Exercise :: Starting at the line that has "cbn in Hall." and stopping after the line that has "unfold df_at, candle_frame.", reproduce the listing below exactly; omit everything else.

# # #

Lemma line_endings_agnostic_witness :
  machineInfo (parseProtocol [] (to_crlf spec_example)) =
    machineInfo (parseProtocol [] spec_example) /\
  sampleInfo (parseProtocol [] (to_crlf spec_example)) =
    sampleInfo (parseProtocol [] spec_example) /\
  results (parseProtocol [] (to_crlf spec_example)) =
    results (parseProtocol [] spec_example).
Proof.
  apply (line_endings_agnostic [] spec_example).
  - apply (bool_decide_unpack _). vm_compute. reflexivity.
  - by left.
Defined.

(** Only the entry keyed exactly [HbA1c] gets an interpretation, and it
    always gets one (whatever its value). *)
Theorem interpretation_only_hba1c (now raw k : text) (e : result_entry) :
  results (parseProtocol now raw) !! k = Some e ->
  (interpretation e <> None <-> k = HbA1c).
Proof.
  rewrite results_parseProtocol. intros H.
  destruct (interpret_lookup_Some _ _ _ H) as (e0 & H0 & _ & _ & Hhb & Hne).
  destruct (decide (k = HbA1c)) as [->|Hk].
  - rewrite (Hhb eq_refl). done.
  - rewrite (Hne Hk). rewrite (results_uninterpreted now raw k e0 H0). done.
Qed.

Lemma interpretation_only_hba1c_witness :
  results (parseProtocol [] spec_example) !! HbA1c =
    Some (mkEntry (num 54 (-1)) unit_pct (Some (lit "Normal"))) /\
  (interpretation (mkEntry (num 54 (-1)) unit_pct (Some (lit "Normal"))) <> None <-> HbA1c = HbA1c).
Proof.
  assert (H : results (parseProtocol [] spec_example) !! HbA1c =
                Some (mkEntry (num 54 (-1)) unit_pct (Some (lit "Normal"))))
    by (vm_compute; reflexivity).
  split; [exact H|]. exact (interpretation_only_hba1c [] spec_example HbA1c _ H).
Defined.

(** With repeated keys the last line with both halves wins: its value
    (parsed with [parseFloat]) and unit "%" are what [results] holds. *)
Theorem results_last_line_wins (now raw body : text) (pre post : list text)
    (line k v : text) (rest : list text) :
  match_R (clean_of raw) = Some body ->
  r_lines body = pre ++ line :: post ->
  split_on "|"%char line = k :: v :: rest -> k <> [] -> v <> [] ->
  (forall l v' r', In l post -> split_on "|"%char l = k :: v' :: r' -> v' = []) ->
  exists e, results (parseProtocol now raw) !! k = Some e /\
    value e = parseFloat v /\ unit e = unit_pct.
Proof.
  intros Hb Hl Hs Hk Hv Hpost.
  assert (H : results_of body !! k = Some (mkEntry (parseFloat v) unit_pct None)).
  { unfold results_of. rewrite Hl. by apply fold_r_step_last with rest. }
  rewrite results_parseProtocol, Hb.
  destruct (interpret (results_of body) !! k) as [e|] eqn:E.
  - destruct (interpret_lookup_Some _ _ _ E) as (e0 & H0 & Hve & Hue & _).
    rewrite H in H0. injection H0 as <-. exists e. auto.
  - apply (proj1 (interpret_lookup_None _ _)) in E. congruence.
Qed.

# # #

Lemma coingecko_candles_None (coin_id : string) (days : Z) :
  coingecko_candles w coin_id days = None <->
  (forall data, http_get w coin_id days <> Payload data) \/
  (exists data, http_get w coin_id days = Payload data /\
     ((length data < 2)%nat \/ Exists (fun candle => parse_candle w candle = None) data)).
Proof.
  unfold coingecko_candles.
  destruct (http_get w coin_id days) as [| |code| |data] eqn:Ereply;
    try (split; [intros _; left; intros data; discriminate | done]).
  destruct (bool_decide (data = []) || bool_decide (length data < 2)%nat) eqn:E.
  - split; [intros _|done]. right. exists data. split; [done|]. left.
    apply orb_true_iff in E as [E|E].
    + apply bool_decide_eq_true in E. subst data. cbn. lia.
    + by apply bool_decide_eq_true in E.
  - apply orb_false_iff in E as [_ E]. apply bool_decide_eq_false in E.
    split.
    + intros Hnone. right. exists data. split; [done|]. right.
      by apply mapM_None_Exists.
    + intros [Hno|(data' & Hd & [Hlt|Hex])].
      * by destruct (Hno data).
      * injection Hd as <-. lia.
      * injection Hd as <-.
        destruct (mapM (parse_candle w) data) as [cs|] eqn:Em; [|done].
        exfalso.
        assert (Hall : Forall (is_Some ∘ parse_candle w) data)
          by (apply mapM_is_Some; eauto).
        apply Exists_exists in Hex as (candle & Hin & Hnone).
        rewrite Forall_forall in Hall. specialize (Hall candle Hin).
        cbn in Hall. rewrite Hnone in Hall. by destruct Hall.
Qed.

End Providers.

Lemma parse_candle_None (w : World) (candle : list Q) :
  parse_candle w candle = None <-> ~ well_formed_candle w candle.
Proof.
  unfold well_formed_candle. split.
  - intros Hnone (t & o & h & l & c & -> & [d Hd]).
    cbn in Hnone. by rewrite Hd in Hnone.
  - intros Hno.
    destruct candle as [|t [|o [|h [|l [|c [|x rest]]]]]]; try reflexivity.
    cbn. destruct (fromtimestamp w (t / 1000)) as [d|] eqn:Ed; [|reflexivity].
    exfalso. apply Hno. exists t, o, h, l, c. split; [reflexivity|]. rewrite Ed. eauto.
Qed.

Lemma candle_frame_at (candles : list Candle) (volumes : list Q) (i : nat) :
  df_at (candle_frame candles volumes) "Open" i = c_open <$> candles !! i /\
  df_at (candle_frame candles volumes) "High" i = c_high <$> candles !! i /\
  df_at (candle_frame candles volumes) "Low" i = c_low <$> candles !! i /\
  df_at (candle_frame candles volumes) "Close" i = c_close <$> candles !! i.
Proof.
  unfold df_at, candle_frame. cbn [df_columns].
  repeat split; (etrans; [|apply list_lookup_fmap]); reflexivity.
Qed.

# # #

Problem solution ::
        cbn in Hall. rewrite Hnone in Hall. by destruct Hall.
Qed.

End Providers.

Lemma parse_candle_None (w : World) (candle : list Q) :
  parse_candle w candle = None <-> ~ well_formed_candle w candle.
Proof.
  unfold well_formed_candle. split.
  - intros Hnone (t & o & h & l & c & -> & [d Hd]).
    cbn in Hnone. by rewrite Hd in Hnone.
  - intros Hno.
    destruct candle as [|t [|o [|h [|l [|c [|x rest]]]]]]; try reflexivity.
    cbn. destruct (fromtimestamp w (t / 1000)) as [d|] eqn:Ed; [|reflexivity].
    exfalso. apply Hno. exists t, o, h, l, c. split; [reflexivity|]. rewrite Ed. eauto.
Qed.

Lemma candle_frame_at (candles : list Candle) (volumes : list Q) (i : nat) :
  df_at (candle_frame candles volumes) "Open" i = c_open <$> candles !! i /\
  df_at (candle_frame candles volumes) "High" i = c_high <$> candles !! i /\
  df_at (candle_frame candles volumes) "Low" i = c_low <$> candles !! i /\
  df_at (candle_frame candles volumes) "Close" i = c_close <$> candles !! i.
Proof.
  unfold df_at, candle_frame. cbn [df_columns].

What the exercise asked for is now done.